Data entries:
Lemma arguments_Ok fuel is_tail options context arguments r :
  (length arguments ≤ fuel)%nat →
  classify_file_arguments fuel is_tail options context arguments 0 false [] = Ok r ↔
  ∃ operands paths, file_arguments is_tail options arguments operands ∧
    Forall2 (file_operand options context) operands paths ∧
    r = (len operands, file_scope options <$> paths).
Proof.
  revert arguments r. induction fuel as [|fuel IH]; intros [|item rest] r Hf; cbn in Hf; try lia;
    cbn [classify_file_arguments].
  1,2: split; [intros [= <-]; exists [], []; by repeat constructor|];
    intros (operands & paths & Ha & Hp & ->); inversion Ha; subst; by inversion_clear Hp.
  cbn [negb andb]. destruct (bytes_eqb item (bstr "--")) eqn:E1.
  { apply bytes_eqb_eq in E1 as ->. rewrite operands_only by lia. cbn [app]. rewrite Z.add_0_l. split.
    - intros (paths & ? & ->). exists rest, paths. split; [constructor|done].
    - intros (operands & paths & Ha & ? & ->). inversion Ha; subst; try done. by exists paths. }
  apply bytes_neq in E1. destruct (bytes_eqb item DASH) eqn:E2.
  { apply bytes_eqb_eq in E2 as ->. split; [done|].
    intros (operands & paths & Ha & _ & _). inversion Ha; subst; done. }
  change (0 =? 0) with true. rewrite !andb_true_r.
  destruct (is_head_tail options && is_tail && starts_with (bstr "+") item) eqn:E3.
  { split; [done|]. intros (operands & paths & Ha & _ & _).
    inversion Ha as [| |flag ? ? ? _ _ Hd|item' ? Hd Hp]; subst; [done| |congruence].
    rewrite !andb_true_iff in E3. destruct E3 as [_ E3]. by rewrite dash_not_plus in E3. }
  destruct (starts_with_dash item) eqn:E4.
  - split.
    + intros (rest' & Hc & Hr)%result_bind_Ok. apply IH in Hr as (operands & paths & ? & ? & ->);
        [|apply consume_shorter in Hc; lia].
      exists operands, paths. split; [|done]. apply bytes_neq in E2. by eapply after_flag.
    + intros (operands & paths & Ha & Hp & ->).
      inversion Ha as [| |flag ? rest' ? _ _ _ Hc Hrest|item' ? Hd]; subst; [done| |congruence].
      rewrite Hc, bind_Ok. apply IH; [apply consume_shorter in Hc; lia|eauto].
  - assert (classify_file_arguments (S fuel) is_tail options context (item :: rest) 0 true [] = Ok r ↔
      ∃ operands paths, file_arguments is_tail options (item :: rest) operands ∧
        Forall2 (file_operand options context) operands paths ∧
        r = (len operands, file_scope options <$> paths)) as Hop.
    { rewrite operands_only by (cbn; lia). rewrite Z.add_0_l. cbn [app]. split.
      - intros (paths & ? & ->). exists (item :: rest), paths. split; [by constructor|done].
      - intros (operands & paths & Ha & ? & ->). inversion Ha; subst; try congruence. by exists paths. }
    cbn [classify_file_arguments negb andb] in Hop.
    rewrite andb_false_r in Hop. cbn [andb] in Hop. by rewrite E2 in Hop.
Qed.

■ Task item ■
Every line above from the line with "rewrite Z.add_0_l. split." to the line with "rewrite Hc, bind_Ok.", inclusive, must be returned exactly; no other line belongs in the reply.

■ Solution to this problem ■
  { apply bytes_eqb_eq in E1 as ->. rewrite operands_only by lia. cbn [app]. rewrite Z.add_0_l. split.
    - intros (paths & ? & ->). exists rest, paths. split; [constructor|done].
    - intros (operands & paths & Ha & ? & ->). inversion Ha; subst; try done. by exists paths. }
  apply bytes_neq in E1. destruct (bytes_eqb item DASH) eqn:E2.
  { apply bytes_eqb_eq in E2 as ->. split; [done|].
    intros (operands & paths & Ha & _ & _). inversion Ha; subst; done. }
  change (0 =? 0) with true. rewrite !andb_true_r.
  destruct (is_head_tail options && is_tail && starts_with (bstr "+") item) eqn:E3.
  { split; [done|]. intros (operands & paths & Ha & _ & _).
    inversion Ha as [| |flag ? ? ? _ _ Hd|item' ? Hd Hp]; subst; [done| |congruence].
    rewrite !andb_true_iff in E3. destruct E3 as [_ E3]. by rewrite dash_not_plus in E3. }
  destruct (starts_with_dash item) eqn:E4.
  - split.
    + intros (rest' & Hc & Hr)%result_bind_Ok. apply IH in Hr as (operands & paths & ? & ? & ->);
        [|apply consume_shorter in Hc; lia].
      exists operands, paths. split; [|done]. apply bytes_neq in E2. by eapply after_flag.
    + intros (operands & paths & Ha & Hp & ->).
      inversion Ha as [| |flag ? rest' ? _ _ _ Hc Hrest|item' ? Hd]; subst; [done| |congruence].
      rewrite Hc, bind_Ok. apply IH; [apply consume_shorter in Hc; lia|eauto].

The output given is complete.